*** GIVEN DATA ***
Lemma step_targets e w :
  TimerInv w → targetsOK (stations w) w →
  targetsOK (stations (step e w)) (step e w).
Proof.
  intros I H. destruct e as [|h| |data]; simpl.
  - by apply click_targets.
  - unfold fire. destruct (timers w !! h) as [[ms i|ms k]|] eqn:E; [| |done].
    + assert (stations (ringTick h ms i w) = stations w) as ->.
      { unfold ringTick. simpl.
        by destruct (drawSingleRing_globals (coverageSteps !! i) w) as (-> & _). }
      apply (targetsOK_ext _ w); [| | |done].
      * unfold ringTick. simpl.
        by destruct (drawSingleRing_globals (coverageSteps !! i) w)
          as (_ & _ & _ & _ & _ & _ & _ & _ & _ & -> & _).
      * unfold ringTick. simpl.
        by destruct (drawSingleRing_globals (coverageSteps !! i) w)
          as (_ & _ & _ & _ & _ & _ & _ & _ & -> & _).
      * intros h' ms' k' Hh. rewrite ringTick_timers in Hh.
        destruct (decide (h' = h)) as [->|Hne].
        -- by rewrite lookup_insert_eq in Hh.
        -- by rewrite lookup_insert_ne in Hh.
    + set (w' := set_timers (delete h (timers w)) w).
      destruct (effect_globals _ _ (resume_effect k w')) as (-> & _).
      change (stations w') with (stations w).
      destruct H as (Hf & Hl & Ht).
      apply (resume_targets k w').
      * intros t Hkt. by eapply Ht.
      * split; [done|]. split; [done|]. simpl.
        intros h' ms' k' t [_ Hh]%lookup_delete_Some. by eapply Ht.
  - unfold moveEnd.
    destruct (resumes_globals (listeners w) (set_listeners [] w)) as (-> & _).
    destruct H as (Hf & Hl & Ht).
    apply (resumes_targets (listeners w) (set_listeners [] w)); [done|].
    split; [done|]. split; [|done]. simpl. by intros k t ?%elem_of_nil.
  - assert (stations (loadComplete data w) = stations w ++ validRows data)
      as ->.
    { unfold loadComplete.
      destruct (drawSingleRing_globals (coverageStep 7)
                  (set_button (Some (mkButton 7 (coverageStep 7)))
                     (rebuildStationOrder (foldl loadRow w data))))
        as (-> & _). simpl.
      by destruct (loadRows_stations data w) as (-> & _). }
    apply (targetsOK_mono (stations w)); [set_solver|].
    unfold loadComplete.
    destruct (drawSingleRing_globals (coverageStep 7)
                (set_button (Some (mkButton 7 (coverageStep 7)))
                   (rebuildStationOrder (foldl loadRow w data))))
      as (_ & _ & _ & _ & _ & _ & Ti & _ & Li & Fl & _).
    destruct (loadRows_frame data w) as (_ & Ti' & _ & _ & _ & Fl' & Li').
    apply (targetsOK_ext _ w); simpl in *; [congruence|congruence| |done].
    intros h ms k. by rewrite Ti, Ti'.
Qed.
*** End of GIVEN DATA ***
Counting only those lines of the data above where the word "unfold" appears, give the number and nothing more.

7